How to use an SMB/CIFS Internal Network Share with Active Storage?


TL;DR:
I want to use ActiveStorage to save uploaded files to a Local SMB/CIFS Network Share and access it from a second Development or Presentation Machine.

Both machines are using the same Postgres Database.


LONG VERSION:
I'm creating an internally hosted Ruby on Rails Inventory and Store application. Users need to be able to upload photos of products.

My organization wants this app to be entirely internal, so no Amazon, Google, or Azure storage options are available to me, just Disk.

How do I use ActiveStorage to store user's uploaded photos so that multiple development machines will see the same photos and not get "Broken Image" icon?

It appears that the photos work perfectly if the same server that was used to upload the photo is used to view the site. If a second developer wants to work on their own copy of the site, the image shows up as a Broken Image tag.

Any help will be greatly appreciated.

I've attempted to RSYNC the storage folder between machines. I've also attempted to Git-Commit, Git-Push and Git Pull.

Debian 9
Ruby --version
ruby 2.6.0p0
Rails 5.2.3

storage.yml:
local:
  service: Disk
  root: <%= Rails.root.join("storage") %>


ERROR message when attempting to view the Broken Image in a new Tab

Errno::ENOENT in ActiveStorage::DiskController#show
No such file or directory @ rb_file_s_mtime - <RAILS.ROOT.HERE, COMMENTED OUT>./storage/Gy/dG/GydGcRvLmbL3Loo5cYRRQspF
Extracted source (around line #63):

        return [200, {'Allow' => ALLOW_HEADER, CONTENT_LENGTH => '0'}, []]
      end
      last_modified = ::File.mtime(path).httpdate
      return [304, {}, []] if request.get_header('HTTP_IF_MODIFIED_SINCE') == last_modified

      headers = { "Last-Modified" => last_modified }

I expect a Photo to appear, on any Development or Presentation Server used to view the site.

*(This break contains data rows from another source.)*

(** * Graph Style Customizer: hop distances, rule matching and style resolution

    A shallow embedding of [src/neighborFinder.ts] (class [NeighborFinder])
    and of the style computation of [src/graphStyler.ts] (class
    [GraphStyler]), with the properties of the specification stated and
    proved over it.

    Conventions of the embedding:
    - node identifiers are [string]s;
    - a JavaScript [Map<string, V>] that is only read with [has]/[get] is
      a [gmap string V]; a [Set<string>] that is iterated ([forEach]) is a
      duplicate-free list in insertion order, a [Set<string>] that is only
      tested with [has] is a [gset string];
    - hop counts and hop levels are [Z]; opacities, size and width
      multipliers are rationals [Q]; a tint is a [JS.number], the value
      [parseInt] gives ([NaN], an integer-valued double, [-0] or an
      infinity); [undefined] is [None];
    - a [while] loop is a fuel-indexed [Fixpoint] that returns [None] when
      the fuel runs out; the functions that call it supply a fuel computed
      from the graph and are proved never to run out. *)

From Stdlib Require Import Ascii QArith Qminmax.
From stdpp Require Import gmap strings list fin_maps relations.

(* stdpp's [naive_solver] clears hypotheses that may be gone already. *)
Set Warnings "-clear-no-such-hyp".

Open Scope Z_scope.

(* ===================================================================== *)
(** ** JavaScript primitives used by the sources *)
(* ===================================================================== *)

Module JS.

(** A string stands for the JavaScript string of which it is the UTF-8
    encoding (what a string literal of this file denotes); prefixes,
    suffixes and equality of strings are the same on both sides.  The
    code never takes a string apart inside a character: [slice(1)] is
    only used behind a leading [#]. *)

(** [s.startsWith(p)] *)
Definition startsWith (s p : string) : bool := String.prefix p s.

(** [s.endsWith(p)] *)
Definition endsWith (s p : string) : bool :=
  let n := String.length s in
  let k := String.length p in
  (k <=? n)%nat && String.eqb (String.substring (n - k) k s) p.

(** [s.includes(c)] for a one-character needle *)
Fixpoint includesChar (c : ascii) (s : string) : bool :=
  match s with
  | EmptyString => false
  | String a rest => Ascii.eqb a c || includesChar c rest
  end.

(** [s.slice(1)] *)
Definition slice1 (s : string) : string :=
  match s with
  | EmptyString => EmptyString
  | String _ rest => rest
  end.

(** Truthiness of a string value: [undefined] and [''] are falsy. *)
Definition truthyStr (o : option string) : bool :=
  match o with
  | Some s => negb (String.eqb s "")
  | None => false
  end.

(** [a || b] on possibly-undefined strings. *)
Definition orStr (a b : option string) : option string :=
  if truthyStr a then a else b.

(** Truthiness of a number: [undefined] and [0] are falsy. *)
Definition truthyNum (o : option Q) : bool :=
  match o with
  | Some q => negb (Qeq_bool q 0)
  | None => false
  end.

(** [a || b] where [b] is a defined number. *)
Definition orNum (a : option Q) (b : Q) : Q :=
  match a with
  | Some q => if Qeq_bool q 0 then b else q
  | None => b
  end.

(** [a ?? b] *)
Definition nullish {A} (a : option A) (b : A) : A := default b a.

(** The values [parseInt] returns: [NaN], an integer-valued double
    ([Num 0] is [+0]), [-0] and the two infinities. *)
Inductive number :=
| NaN
| Num (z : Z)
| NegZero
| Infinity
| NegInfinity.

(** Value of a character as a digit in radix 16. *)
Definition hexDigit (c : ascii) : option Z :=
  let n := Z.of_nat (nat_of_ascii c) in
  if (48 <=? n) && (n <=? 57) then Some (n - 48)
  else if (97 <=? n) && (n <=? 102) then Some (n - 87)
  else if (65 <=? n) && (n <=? 70) then Some (n - 55)
  else None.

(** The white space [parseInt] skips at the start ([StrWhiteSpaceChar]:
    [WhiteSpace] and [LineTerminator]), by the length of its encoding:
    one byte for U+0009..U+000D and U+0020, *)
Definition isSpace (c : ascii) : bool :=
  let n := nat_of_ascii c in
  ((9 <=? n)%nat && (n <=? 13)%nat) || (n =? 32)%nat.

(** two bytes for U+00A0, *)
Definition isSpace2 (c1 c2 : ascii) : bool :=
  (N_of_ascii c1 =? 194)%N && (N_of_ascii c2 =? 160)%N.

(** three bytes for U+1680, U+2000..U+200A, U+2028, U+2029, U+202F,
    U+205F, U+3000 and U+FEFF. *)
Definition isSpace3 (c1 c2 c3 : ascii) : bool :=
  let n1 := N_of_ascii c1 in
  let n2 := N_of_ascii c2 in
  let n3 := N_of_ascii c3 in
  ((n1 =? 225) && (n2 =? 154) && (n3 =? 128)
   || (n1 =? 226) && (n2 =? 128)
      && ((128 <=? n3) && (n3 <=? 138) || (n3 =? 168) || (n3 =? 169) || (n3 =? 175))
   || (n1 =? 226) && (n2 =? 129) && (n3 =? 159)
   || (n1 =? 227) && (n2 =? 128) && (n3 =? 128)
   || (n1 =? 239) && (n2 =? 187) && (n3 =? 191))%N.

(** The string without the white space at its start. *)
Fixpoint trimStart (s : string) : string :=
  match s with
  | String c1 rest1 =>
      if isSpace c1 then trimStart rest1
      else
        match rest1 with
        | String c2 rest2 =>
            if isSpace2 c1 c2 then trimStart rest2
            else
              match rest2 with
              | String c3 rest3 => if isSpace3 c1 c2 c3 then trimStart rest3 else s
              | EmptyString => s
              end
        | EmptyString => s
        end
  | EmptyString => EmptyString
  end.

Instead, a Broken Image tag appears.


Solution

  • If the concern here is not to save nothing the cloud, maybe Minio could help for your use case.

    With minio, you can (very easy) create a private Object Storage Server (i.e. a private Amazon S3 compatible service) behind your firewall.

    Just install in your server (or Docker if you want), browse to the web GUI and create many Access Keys or Buckets as you want.

    And it have an Amazon S3 compatible API, so you can configure the S3 section of your Active Storage to talk with Minio. Very transparent.

    Minio is Open Source and easy to backup (Just copy a directory to your backup location)

    I'm am using Minio for store .zip files whith no problems.